* **INFORMATION SUPPLIED**:
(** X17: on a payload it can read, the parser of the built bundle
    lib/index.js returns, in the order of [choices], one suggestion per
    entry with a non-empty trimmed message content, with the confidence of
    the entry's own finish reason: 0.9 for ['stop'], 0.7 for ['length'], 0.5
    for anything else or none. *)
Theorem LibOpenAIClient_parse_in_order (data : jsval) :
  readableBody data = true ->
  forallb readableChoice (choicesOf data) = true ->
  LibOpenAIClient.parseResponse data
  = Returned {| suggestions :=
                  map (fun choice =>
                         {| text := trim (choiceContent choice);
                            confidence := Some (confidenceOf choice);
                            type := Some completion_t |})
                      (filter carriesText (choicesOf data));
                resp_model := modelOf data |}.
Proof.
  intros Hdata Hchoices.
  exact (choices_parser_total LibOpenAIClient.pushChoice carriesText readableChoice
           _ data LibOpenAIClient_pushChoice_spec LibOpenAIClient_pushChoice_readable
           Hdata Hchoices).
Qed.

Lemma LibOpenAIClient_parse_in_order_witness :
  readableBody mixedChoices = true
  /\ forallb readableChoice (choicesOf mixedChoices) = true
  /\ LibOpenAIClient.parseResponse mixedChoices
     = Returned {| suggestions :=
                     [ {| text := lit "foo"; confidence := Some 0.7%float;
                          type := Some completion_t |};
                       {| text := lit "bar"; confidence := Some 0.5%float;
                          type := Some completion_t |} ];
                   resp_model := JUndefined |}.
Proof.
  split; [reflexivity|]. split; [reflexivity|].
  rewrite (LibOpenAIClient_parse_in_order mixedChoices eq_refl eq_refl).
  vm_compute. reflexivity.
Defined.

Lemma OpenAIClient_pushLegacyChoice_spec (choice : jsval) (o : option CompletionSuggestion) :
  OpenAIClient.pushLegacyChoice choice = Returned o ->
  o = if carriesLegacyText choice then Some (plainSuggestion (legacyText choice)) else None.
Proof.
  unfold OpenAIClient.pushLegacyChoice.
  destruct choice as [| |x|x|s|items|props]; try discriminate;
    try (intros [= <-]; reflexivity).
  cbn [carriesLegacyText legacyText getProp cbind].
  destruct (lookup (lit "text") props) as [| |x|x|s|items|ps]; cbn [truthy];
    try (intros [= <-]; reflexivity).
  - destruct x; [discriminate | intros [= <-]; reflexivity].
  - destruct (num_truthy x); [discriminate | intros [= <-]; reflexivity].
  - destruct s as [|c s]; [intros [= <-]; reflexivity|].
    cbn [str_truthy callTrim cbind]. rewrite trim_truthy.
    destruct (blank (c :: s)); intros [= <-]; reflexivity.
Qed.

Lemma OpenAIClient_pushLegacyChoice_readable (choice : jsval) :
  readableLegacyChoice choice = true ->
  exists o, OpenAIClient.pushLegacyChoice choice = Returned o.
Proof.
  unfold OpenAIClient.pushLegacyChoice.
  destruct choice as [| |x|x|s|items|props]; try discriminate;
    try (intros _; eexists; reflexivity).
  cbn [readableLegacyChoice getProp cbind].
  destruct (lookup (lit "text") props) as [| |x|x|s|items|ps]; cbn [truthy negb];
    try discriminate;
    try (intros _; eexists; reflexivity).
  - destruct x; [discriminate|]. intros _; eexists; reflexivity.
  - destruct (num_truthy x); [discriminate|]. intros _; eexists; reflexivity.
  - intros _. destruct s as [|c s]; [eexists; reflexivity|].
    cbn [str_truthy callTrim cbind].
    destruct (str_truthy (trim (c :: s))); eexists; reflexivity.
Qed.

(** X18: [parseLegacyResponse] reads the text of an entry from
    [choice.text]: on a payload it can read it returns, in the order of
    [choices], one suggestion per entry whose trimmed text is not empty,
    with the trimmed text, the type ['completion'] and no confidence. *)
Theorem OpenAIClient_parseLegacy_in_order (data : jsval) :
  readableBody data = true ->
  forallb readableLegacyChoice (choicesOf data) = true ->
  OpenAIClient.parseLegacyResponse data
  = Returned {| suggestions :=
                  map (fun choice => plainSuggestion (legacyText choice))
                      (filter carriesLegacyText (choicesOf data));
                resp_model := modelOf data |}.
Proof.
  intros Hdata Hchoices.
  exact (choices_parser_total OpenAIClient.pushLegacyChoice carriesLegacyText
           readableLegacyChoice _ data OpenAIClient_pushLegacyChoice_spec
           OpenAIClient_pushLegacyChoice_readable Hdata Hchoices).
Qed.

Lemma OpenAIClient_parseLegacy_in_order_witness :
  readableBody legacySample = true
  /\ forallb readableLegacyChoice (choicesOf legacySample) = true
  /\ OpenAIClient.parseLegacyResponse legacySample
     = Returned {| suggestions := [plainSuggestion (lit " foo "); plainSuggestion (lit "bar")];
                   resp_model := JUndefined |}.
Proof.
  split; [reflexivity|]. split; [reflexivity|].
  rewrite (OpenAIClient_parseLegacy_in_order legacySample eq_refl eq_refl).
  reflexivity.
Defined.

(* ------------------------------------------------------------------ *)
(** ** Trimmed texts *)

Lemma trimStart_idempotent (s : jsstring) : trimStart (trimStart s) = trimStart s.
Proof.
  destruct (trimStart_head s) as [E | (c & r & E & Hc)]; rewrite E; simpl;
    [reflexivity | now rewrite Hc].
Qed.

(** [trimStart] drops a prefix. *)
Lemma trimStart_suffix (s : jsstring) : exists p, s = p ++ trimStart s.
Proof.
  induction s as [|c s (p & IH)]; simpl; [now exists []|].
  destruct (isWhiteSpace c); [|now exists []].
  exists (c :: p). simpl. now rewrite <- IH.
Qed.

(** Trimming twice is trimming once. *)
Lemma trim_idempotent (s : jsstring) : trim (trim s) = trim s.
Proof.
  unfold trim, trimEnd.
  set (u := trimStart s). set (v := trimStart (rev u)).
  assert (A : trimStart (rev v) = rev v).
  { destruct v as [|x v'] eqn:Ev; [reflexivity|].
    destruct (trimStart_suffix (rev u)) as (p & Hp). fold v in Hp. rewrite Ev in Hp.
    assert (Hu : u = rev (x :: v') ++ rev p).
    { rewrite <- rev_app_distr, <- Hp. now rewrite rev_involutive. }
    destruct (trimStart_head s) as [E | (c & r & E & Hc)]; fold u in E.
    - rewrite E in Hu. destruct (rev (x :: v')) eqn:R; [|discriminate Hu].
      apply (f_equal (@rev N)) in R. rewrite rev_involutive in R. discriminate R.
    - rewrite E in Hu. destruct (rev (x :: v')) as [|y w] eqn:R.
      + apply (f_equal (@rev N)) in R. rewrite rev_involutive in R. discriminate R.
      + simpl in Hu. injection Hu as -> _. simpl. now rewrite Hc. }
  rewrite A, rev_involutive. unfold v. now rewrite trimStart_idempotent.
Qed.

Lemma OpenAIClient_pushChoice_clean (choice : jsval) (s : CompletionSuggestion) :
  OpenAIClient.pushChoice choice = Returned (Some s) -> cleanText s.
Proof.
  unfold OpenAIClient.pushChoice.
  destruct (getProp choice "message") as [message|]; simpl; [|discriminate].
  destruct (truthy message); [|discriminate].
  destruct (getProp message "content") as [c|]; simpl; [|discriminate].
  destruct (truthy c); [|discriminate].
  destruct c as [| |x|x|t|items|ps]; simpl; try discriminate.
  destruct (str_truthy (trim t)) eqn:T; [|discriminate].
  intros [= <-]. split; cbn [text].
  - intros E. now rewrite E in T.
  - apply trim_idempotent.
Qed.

* **TASK TO COMPLETE**:
Each entry must be reproduced verbatim.

* **RESPONSE TO THE TASK**:
(** X17: on a payload it can read, the parser of the built bundle
    lib/index.js returns, in the order of [choices], one suggestion per
    entry with a non-empty trimmed message content, with the confidence of
    the entry's own finish reason: 0.9 for ['stop'], 0.7 for ['length'], 0.5
    for anything else or none. *)
Theorem LibOpenAIClient_parse_in_order (data : jsval) :
  readableBody data = true ->
  forallb readableChoice (choicesOf data) = true ->
  LibOpenAIClient.parseResponse data
  = Returned {| suggestions :=
                  map (fun choice =>
                         {| text := trim (choiceContent choice);
                            confidence := Some (confidenceOf choice);
                            type := Some completion_t |})
                      (filter carriesText (choicesOf data));
                resp_model := modelOf data |}.
Proof.
  intros Hdata Hchoices.
  exact (choices_parser_total LibOpenAIClient.pushChoice carriesText readableChoice
           _ data LibOpenAIClient_pushChoice_spec LibOpenAIClient_pushChoice_readable
           Hdata Hchoices).
Qed.

Lemma LibOpenAIClient_parse_in_order_witness :
  readableBody mixedChoices = true
  /\ forallb readableChoice (choicesOf mixedChoices) = true
  /\ LibOpenAIClient.parseResponse mixedChoices
     = Returned {| suggestions :=
                     [ {| text := lit "foo"; confidence := Some 0.7%float;
                          type := Some completion_t |};
                       {| text := lit "bar"; confidence := Some 0.5%float;
                          type := Some completion_t |} ];
                   resp_model := JUndefined |}.
Proof.
  split; [reflexivity|]. split; [reflexivity|].
  rewrite (LibOpenAIClient_parse_in_order mixedChoices eq_refl eq_refl).
  vm_compute. reflexivity.
Defined.

Lemma OpenAIClient_pushLegacyChoice_spec (choice : jsval) (o : option CompletionSuggestion) :
  OpenAIClient.pushLegacyChoice choice = Returned o ->
  o = if carriesLegacyText choice then Some (plainSuggestion (legacyText choice)) else None.
Proof.
  unfold OpenAIClient.pushLegacyChoice.
  destruct choice as [| |x|x|s|items|props]; try discriminate;
    try (intros [= <-]; reflexivity).
  cbn [carriesLegacyText legacyText getProp cbind].
  destruct (lookup (lit "text") props) as [| |x|x|s|items|ps]; cbn [truthy];
    try (intros [= <-]; reflexivity).
  - destruct x; [discriminate | intros [= <-]; reflexivity].
  - destruct (num_truthy x); [discriminate | intros [= <-]; reflexivity].
  - destruct s as [|c s]; [intros [= <-]; reflexivity|].
    cbn [str_truthy callTrim cbind]. rewrite trim_truthy.
    destruct (blank (c :: s)); intros [= <-]; reflexivity.
Qed.

Lemma OpenAIClient_pushLegacyChoice_readable (choice : jsval) :
  readableLegacyChoice choice = true ->
  exists o, OpenAIClient.pushLegacyChoice choice = Returned o.
Proof.
  unfold OpenAIClient.pushLegacyChoice.
  destruct choice as [| |x|x|s|items|props]; try discriminate;
    try (intros _; eexists; reflexivity).
  cbn [readableLegacyChoice getProp cbind].
  destruct (lookup (lit "text") props) as [| |x|x|s|items|ps]; cbn [truthy negb];
    try discriminate;
    try (intros _; eexists; reflexivity).
  - destruct x; [discriminate|]. intros _; eexists; reflexivity.
  - destruct (num_truthy x); [discriminate|]. intros _; eexists; reflexivity.
  - intros _. destruct s as [|c s]; [eexists; reflexivity|].
    cbn [str_truthy callTrim cbind].
    destruct (str_truthy (trim (c :: s))); eexists; reflexivity.
Qed.

(** X18: [parseLegacyResponse] reads the text of an entry from
    [choice.text]: on a payload it can read it returns, in the order of
    [choices], one suggestion per entry whose trimmed text is not empty,
    with the trimmed text, the type ['completion'] and no confidence. *)
Theorem OpenAIClient_parseLegacy_in_order (data : jsval) :
  readableBody data = true ->
  forallb readableLegacyChoice (choicesOf data) = true ->
  OpenAIClient.parseLegacyResponse data
  = Returned {| suggestions :=
                  map (fun choice => plainSuggestion (legacyText choice))
                      (filter carriesLegacyText (choicesOf data));
                resp_model := modelOf data |}.
Proof.
  intros Hdata Hchoices.
  exact (choices_parser_total OpenAIClient.pushLegacyChoice carriesLegacyText
           readableLegacyChoice _ data OpenAIClient_pushLegacyChoice_spec
           OpenAIClient_pushLegacyChoice_readable Hdata Hchoices).
Qed.

Lemma OpenAIClient_parseLegacy_in_order_witness :
  readableBody legacySample = true
  /\ forallb readableLegacyChoice (choicesOf legacySample) = true
  /\ OpenAIClient.parseLegacyResponse legacySample
     = Returned {| suggestions := [plainSuggestion (lit " foo "); plainSuggestion (lit "bar")];
                   resp_model := JUndefined |}.
Proof.
  split; [reflexivity|]. split; [reflexivity|].
  rewrite (OpenAIClient_parseLegacy_in_order legacySample eq_refl eq_refl).
  reflexivity.
Defined.

(* ------------------------------------------------------------------ *)
(** ** Trimmed texts *)

Lemma trimStart_idempotent (s : jsstring) : trimStart (trimStart s) = trimStart s.
Proof.
  destruct (trimStart_head s) as [E | (c & r & E & Hc)]; rewrite E; simpl;
    [reflexivity | now rewrite Hc].
Qed.

(** [trimStart] drops a prefix. *)
Lemma trimStart_suffix (s : jsstring) : exists p, s = p ++ trimStart s.
Proof.
  induction s as [|c s (p & IH)]; simpl; [now exists []|].
  destruct (isWhiteSpace c); [|now exists []].
  exists (c :: p). simpl. now rewrite <- IH.
Qed.

(** Trimming twice is trimming once. *)
Lemma trim_idempotent (s : jsstring) : trim (trim s) = trim s.
Proof.
  unfold trim, trimEnd.
  set (u := trimStart s). set (v := trimStart (rev u)).
  assert (A : trimStart (rev v) = rev v).
  { destruct v as [|x v'] eqn:Ev; [reflexivity|].
    destruct (trimStart_suffix (rev u)) as (p & Hp). fold v in Hp. rewrite Ev in Hp.
    assert (Hu : u = rev (x :: v') ++ rev p).
    { rewrite <- rev_app_distr, <- Hp. now rewrite rev_involutive. }
    destruct (trimStart_head s) as [E | (c & r & E & Hc)]; fold u in E.
    - rewrite E in Hu. destruct (rev (x :: v')) eqn:R; [|discriminate Hu].
      apply (f_equal (@rev N)) in R. rewrite rev_involutive in R. discriminate R.
    - rewrite E in Hu. destruct (rev (x :: v')) as [|y w] eqn:R.
      + apply (f_equal (@rev N)) in R. rewrite rev_involutive in R. discriminate R.
      + simpl in Hu. injection Hu as -> _. simpl. now rewrite Hc. }
  rewrite A, rev_involutive. unfold v. now rewrite trimStart_idempotent.
Qed.

Lemma OpenAIClient_pushChoice_clean (choice : jsval) (s : CompletionSuggestion) :
  OpenAIClient.pushChoice choice = Returned (Some s) -> cleanText s.
Proof.
  unfold OpenAIClient.pushChoice.
  destruct (getProp choice "message") as [message|]; simpl; [|discriminate].
  destruct (truthy message); [|discriminate].
  destruct (getProp message "content") as [c|]; simpl; [|discriminate].
  destruct (truthy c); [|discriminate].
  destruct c as [| |x|x|t|items|ps]; simpl; try discriminate.
  destruct (str_truthy (trim t)) eqn:T; [|discriminate].
  intros [= <-]. split; cbn [text].
  - intros E. now rewrite E in T.
  - apply trim_idempotent.
Qed.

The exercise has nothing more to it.